Interrelation between protein kinase C and nitric oxide in the development of vasospasm after subarachnoid hemorrhage

This study was undertaken to investigate how protein kinase C (PKC) and nitric oxide (NO) interact to regulate the vascular tone, and how their interaction contributes to the development of vasospasm after subarachnoid hemorrhage (SAH). For these purposes, vasospasm was conducted with a canine model. We investigated the following subjects with arteries from intact animals and those from the SAH model, and compared the results between the two; tension at rest of isometric tension study, the effect of PKC inhibitors and of an inhibitor of NO synthesis on the tension at rest, and levels of guanosine 3',5'-cyclic monophosphate (cGMP) as an indicator of NO production. The tension at rest was enhanced in the artery from the SAH model compared to that from intact animals, and it was PKC-dependent.

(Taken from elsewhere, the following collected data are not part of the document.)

(* ===== verification/Identity.v ===== *)
(** * internal/auth/scim.go and sso.go: user provisioning and identity providers

    The SCIM server's users and the registry of identity providers.  [off] is the local
    zone's offset, [now] the current Unix second; a request body is a JSON document or
    undecodable. *)
From S2P Require Import Prelude GoLib Json External.

(** ** SCIM users ([scim.go]) *)

Record SCIMName := mkSName { snFormatted : string; snFamily : string; snGiven : string }.
Record SCIMEmail := mkSEmail { seValue : string; sePrimary : bool }.
Record SCIMMeta := mkSMeta { smType : string; smCreated : string; smModified : string; smLocation : string }.
Record SCIMUser := mkSUser {
  suSchemas : list string; suID : string; suName : string; suFull : SCIMName; suEmails : list SCIMEmail;
  suActive : bool; suTenant : string; suMeta : SCIMMeta
}.

Definition unmarshalName : decoder SCIMName := fun j =>
  fs ← dFields j; f ← field dString "" "formatted" fs; l ← field dString "" "familyName" fs;
  g ← field dString "" "givenName" fs; Some (mkSName f l g).

Definition unmarshalEmail : decoder SCIMEmail := fun j =>
  fs ← dFields j; v ← field dString "" "value" fs; p ← field dBool false "primary" fs; Some (mkSEmail v p).

Definition unmarshalMeta : decoder SCIMMeta := fun j =>
  fs ← dFields j; t ← field dString "" "resourceType" fs; c ← field dString "" "created" fs;
  m ← field dString "" "lastModified" fs; l ← field dString "" "location" fs; Some (mkSMeta t c m l).

Definition unmarshalUser : decoder SCIMUser := fun j =>
  fs ← dFields j;
  sc ← field (dList dString) [] "schemas" fs; i ← field dString "" "id" fs; n ← field dString "" "userName" fs;
  full ← field unmarshalName (mkSName "" "" "") "name" fs; em ← field (dList unmarshalEmail) [] "emails" fs;
  a ← field dBool false "active" fs; t ← field dString "" "tenantId" fs;
  m ← field unmarshalMeta (mkSMeta "" "" "" "") "meta" fs;
  Some (mkSUser sc i n full em a t m).

Definition marshalUser (u : SCIMUser) : json :=
  JObj ([("schemas", jStrings (suSchemas u)); ("id", JStr (suID u)); ("userName", JStr (suName u));
         ("name", JObj [("formatted", JStr (snFormatted (suFull u))); ("familyName", JStr (snFamily (suFull u)));
                        ("givenName", JStr (snGiven (suFull u)))]);
         ("emails", JArr ((fun e => JObj [("value", JStr (seValue e)); ("primary", JBool (sePrimary e))]) <$> suEmails u));
         ("active", JBool (suActive u))] ++ omitStr "tenantId" (suTenant u) ++
        [("meta", JObj [("resourceType", JStr (smType (suMeta u))); ("created", JStr (smCreated (suMeta u)));
                        ("lastModified", JStr (smModified (suMeta u))); ("location", JStr (smLocation (suMeta u)))])]).

Abbreviation SCIMServer := (gmap string SCIMUser).

Definition NewSCIMServer : SCIMServer := ∅.

Definition userSchema : string := "urn:ietf:params:scim:schemas:core:2.0:User".
Definition userLocation (id : string) : string := "/scim/v2/Users/" +:+ id.

(** An HTTP answer: status and body. *)
Definition scimAnswer : Type := Z * option json.

(** [id] is the fresh UUID; identifier, schemas, state and metadata of the request are
    replaced. *)
Definition createUser (off now : Z) (id : string) (body : option json) (s : SCIMServer) : scimAnswer * SCIMServer :=
  match body ≫= unmarshalUser with
  | None => ((400, None), s)
  | Some u =>
      let ts := rfc3339 off now in
      let user := mkSUser [userSchema] id (suName u) (suFull u) (suEmails u) true (suTenant u)
                    (mkSMeta "User" ts ts (userLocation id)) in
      ((201, Some (marshalUser user)), <[id := user]> s)
  end.

(** [range] visits the users in the order [users]; a [nil] slice is [null]. *)
Definition listUsers (users : list SCIMUser) : json :=
  JObj [("Resources", match users with [] => JNull | _ => JArr (marshalUser <$> users) end);
        ("itemsPerPage", JNum (zlen users));
        ("schemas", jStrings ["urn:ietf:params:scim:api:messages:2.0:ListResponse"]);
        ("startIndex", JNum 1); ("totalResults", JNum (zlen users))].

Definition HandleUsers (rangeUsers : SCIMServer -> list SCIMUser) (off now : Z) (id method : string) (body : option json)
    (s : SCIMServer) : scimAnswer * SCIMServer :=
  if String.eqb method "GET" then ((200, Some (listUsers (rangeUsers s))), s)
  else if String.eqb method "POST" then createUser off now id body s
  else ((405, None), s).

Definition DeprovisionUser (off now : Z) (id : string) (s : SCIMServer) : option string * SCIMServer :=
  match s !! id with
  | None => (Some ("user " +:+ id +:+ " not found"), s)
  | Some u =>
      (None, <[id := mkSUser (suSchemas u) (suID u) (suName u) (suFull u) (suEmails u) false (suTenant u)
                       (mkSMeta (smType (suMeta u)) (smCreated (suMeta u)) (rfc3339 off now) (smLocation (suMeta u)))]> s)
  end.

(** The operations on the server, in any order. *)
Inductive scimOp :=
| SRequest (off now : Z) (id method : string) (body : option json)
| SDeprovision (off now : Z) (id : string).

Definition scimStep (rangeUsers : SCIMServer -> list SCIMUser) (s : SCIMServer) (op : scimOp) : SCIMServer :=
  match op with
  | SRequest off now id method body => (HandleUsers rangeUsers off now id method body s).2
  | SDeprovision off now id => (DeprovisionUser off now id s).2
  end.

(** Every entry is a well-formed user resource under its own identifier. *)
Definition scimOk (s : SCIMServer) : Prop :=
  map_Forall (fun id u => suID u = id /\ suSchemas u = [userSchema] /\ smType (suMeta u) = "User" /\
    smLocation (suMeta u) = userLocation id /\ smCreated (suMeta u) <> "" /\ smModified (suMeta u) <> "") s.

Lemma scimStep_ok range s op : scimOk s -> scimOk (scimStep range s op).
Proof.
  intros Hok. destruct op as [off now id method body|off now id]; simpl.
  - unfold HandleUsers. destruct (String.eqb method "GET"); [done|]. destruct (String.eqb method "POST"); [|done].
    unfold createUser. destruct (body ≫= unmarshalUser) as [u|]; [|done]. simpl.
    apply map_Forall_insert_2; [|done]. simpl. split_and!; (done || apply rfc3339_nonempty).
  - unfold DeprovisionUser. destruct (s !! id) as [u|] eqn:Hu; [|done]. simpl.
    destruct (Hok _ _ Hu) as (H1 & H2 & H3 & H4 & H5 & H6). apply map_Forall_insert_2; [|done]. simpl.
    split_and!; (done || apply rfc3339_nonempty).
Qed.

(** A deprovisioned user stays inactive, unless its identifier is drawn again. *)
Lemma scimStep_inactive range s op id u : s !! id = Some u -> suActive u = false ->
  (forall off now m b, op <> SRequest off now id m b) ->
  exists u', scimStep range s op !! id = Some u' /\ suActive u' = false.
Proof.
  intros Hu Ha Hfresh. destruct op as [off now id' method body|off now id']; simpl.
  - assert (id' <> id) as Hne by (intros ->; by eapply Hfresh).
    unfold HandleUsers. destruct (String.eqb method "GET"); [eauto|]. destruct (String.eqb method "POST"); [|eauto].
    unfold createUser. destruct (body ≫= unmarshalUser); [|eauto]. simpl. rewrite lookup_insert_ne by done. eauto.
  - unfold DeprovisionUser. destruct (s !! id') as [u'|] eqn:Hu'; [|eauto]. simpl.
    destruct (decide (id' = id)) as [->|Hne]; [rewrite lookup_insert_eq|rewrite lookup_insert_ne by done]; eauto.
Qed.

(** C39. The SCIM store is well-typed and deprovisioning is final: after any sequence of
    requests on an empty server every entry is a complete user resource filed under its own
    identifier; and a user that was deprovisioned stays stored and inactive through every
    later sequence of operations in which its identifier is not drawn again. *)
Theorem scim_users_well_formed (rangeUsers : SCIMServer -> list SCIMUser) (before after : list scimOp)
    (off now : Z) (id : string) (s : SCIMServer)
    (Hreach : s = foldl (scimStep rangeUsers) ∅ before) (Hknown : is_Some (s !! id))
    (Hfresh : forall off now m b, SRequest off now id m b ∉ after) :
  scimOk s /\ (DeprovisionUser off now id s).1 = None /\
  exists u, foldl (scimStep rangeUsers) (DeprovisionUser off now id s).2 after !! id = Some u /\ suActive u = false.
Proof.
  assert (scimOk s) as Hok.
  { subst s. clear. assert (scimOk ∅) as H0 by apply map_Forall_empty. revert H0. generalize (∅ : SCIMServer).
    induction before as [|op ops IH]; intros s Hs; simpl; [done|]. apply IH. by apply scimStep_ok. }
  split; [done|]. destruct Hknown as [u0 Hu0]. unfold DeprovisionUser. rewrite Hu0. simpl. split; [done|].
  match goal with |- context [foldl _ ?s1 after] => assert (exists u, s1 !! id = Some u /\ suActive u = false) as Hin
    by (rewrite lookup_insert_eq; eauto); revert Hin; generalize s1 end. clear -Hfresh.
  induction after as [|op ops IH]; intros s1 (u & Hu & Ha); simpl; [eauto|].
  apply IH.
  - intros off now m b Hin. eapply Hfresh. right. exact Hin.
  - eapply scimStep_inactive; [done|done|]. intros o n m b ->. eapply Hfresh. left.
Qed.

(** ** Identity providers ([sso.go]) *)

Definition ProviderOIDC : string := "OIDC".
Definition ProviderSAML : string := "SAML2".

Record TenantSSOConfig := mkSSO {
  ssTenant : string; ssDomain : string; ssType : string; ssIssuer : string; ssClient : string; ssSecret : string;
  ssMetadata : string
}.

Abbreviation SSORegistry := (gmap string TenantSSOConfig).

Definition NewSSORegistry : SSORegistry := ∅.

Definition RegisterTenantIdP (cfg : TenantSSOConfig) (r : SSORegistry) : option string * SSORegistry :=
  if bool_decide (ssTenant cfg = "") || bool_decide (ssDomain cfg = "")
  then (Some "tenant_id and domain are required", r)
  else (None, <[to_lower (ssDomain cfg) := cfg]> r).

Definition ResolveIdPByEmail (email : string) (r : SSORegistry) : result string TenantSSOConfig :=
  match split_on "@"%char email with
  | [_; d] => match r !! to_lower d with
              | Some cfg => Ok cfg
              | None => Err ("no enterprise IdP registered for domain " +:+ to_lower d)
              end
  | _ => Err "invalid email format"
  end.

Definition GenerateAuthRedirectURL (cfg : TenantSSOConfig) (state : string) : string :=
  if String.eqb (ssType cfg) ProviderOIDC
  then ssIssuer cfg +:+ "/v1/authorize?client_id=" +:+ ssClient cfg +:+
       "&response_type=code&scope=openid+profile+email&state=" +:+ state
  else ssIssuer cfg +:+ "/sso/saml/login?tenant=" +:+ ssTenant cfg +:+ "&state=" +:+ state.

Definition noAt (s : string) : bool := str_forall (fun c => negb (bool_decide (c = "@"%char))) s.

(** The registrations that were accepted, the latest first. *)
Definition registered (cfgs : list TenantSSOConfig) (r : SSORegistry) : SSORegistry :=
  foldr (fun c r => (RegisterTenantIdP c r).2) r cfgs.

(** Routing an email to its identity provider: after any registrations, an address
    whose domain equals that of an accepted configuration up to ASCII case resolves to the
    configuration registered last for the domain, and an address of a domain that was never
    registered resolves to none. *)
Theorem sso_resolves_latest (cfgs : list TenantSSOConfig) (user domain : string)
    (Hu : noAt user = true) (Hd : noAt domain = true) :
  ResolveIdPByEmail (user +:+ String "@" domain) (registered cfgs ∅) =
  match List.find (fun c => negb (bool_decide (ssTenant c = "")) && negb (bool_decide (ssDomain c = "")) &&
                            String.eqb (to_lower (ssDomain c)) (to_lower domain)) cfgs with
  | Some c => Ok c
  | None => Err ("no enterprise IdP registered for domain " +:+ to_lower domain)
  end.
Proof.
  unfold ResolveIdPByEmail. rewrite split_on_join, split_on_none by done.
  assert (registered cfgs ∅ !! to_lower domain = List.find (fun c => negb (bool_decide (ssTenant c = "")) &&
    negb (bool_decide (ssDomain c = "")) && String.eqb (to_lower (ssDomain c)) (to_lower domain)) cfgs) as ->; [|done].
  induction cfgs as [|c cfgs IH]; [apply lookup_empty|]. simpl. unfold RegisterTenantIdP at 1.
  destruct (bool_decide (ssTenant c = "")), (bool_decide (ssDomain c = "")); simpl; try exact IH.
  destruct (String.eqb_spec (to_lower (ssDomain c)) (to_lower domain)) as [->|Hne].
  - apply lookup_insert_eq.
  - by rewrite lookup_insert_ne.
Qed.

(** A second tenant that registers the same domain takes over its logins. *)
Lemma sso_domain_takeover :
  ResolveIdPByEmail "ann@acme.com" (registered
    [mkSSO "mallory" "ACME.com" ProviderOIDC "https://evil" "c" "" "";
     mkSSO "acme" "acme.com" ProviderOIDC "https://idp.acme.com" "c" "" ""] ∅)
  = Ok (mkSSO "mallory" "ACME.com" ProviderOIDC "https://evil" "c" "" "").
Proof. vm_compute. reflexivity. Qed.

(** ** Witnesses *)

Definition demoBody : option json := Some (JObj [("userName", JStr "ann")]).
Definition demoOps : list scimOp := [SRequest 0 0 "u1" "POST" demoBody; SRequest 0 1 "u2" "POST" demoBody].
Definition demoUsers (s : SCIMServer) : list SCIMUser := (map_to_list s).*2.

Lemma scim_users_well_formed_witness :
  exists u, foldl (scimStep demoUsers) (DeprovisionUser 0 5 "u1" (foldl (scimStep demoUsers) ∅ demoOps)).2
    [SRequest 0 6 "u3" "POST" demoBody] !! "u1" = Some u /\ suActive u = false.
Proof.
  apply (scim_users_well_formed demoUsers demoOps [SRequest 0 6 "u3" "POST" demoBody] 0 5 "u1"
    (foldl (scimStep demoUsers) ∅ demoOps) eq_refl).
  - vm_compute. eexists. reflexivity.
  - intros off now m b Hin. apply list_elem_of_singleton in Hin. congruence.
Defined.

Lemma sso_resolves_latest_witness :
  ResolveIdPByEmail "ann@Acme.com" (registered [mkSSO "acme" "acme.com" ProviderSAML "https://idp" "" "" ""] ∅)
  = Ok (mkSSO "acme" "acme.com" ProviderSAML "https://idp" "" "" "").
Proof.
  exact (sso_resolves_latest [mkSSO "acme" "acme.com" ProviderSAML "https://idp" "" "" ""] "ann" "Acme.com" eq_refl eq_refl).
Defined.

Arteries from intact animals but not those from the SAH model developed tonic tensions by NO inhibitors, and these tonic tensions were suppressed by PKC inhibitors, and also by cGMP. An enzyme immunoassay revealed a decreased cGMP level in the SAH model. The evidence indicates that NO exerts a negative feedback control on PKC activation. Subarachnoid hemorrhage interferes with this feedback control, resulting in PKC-dependent enhanced vascular tone and vasospasm.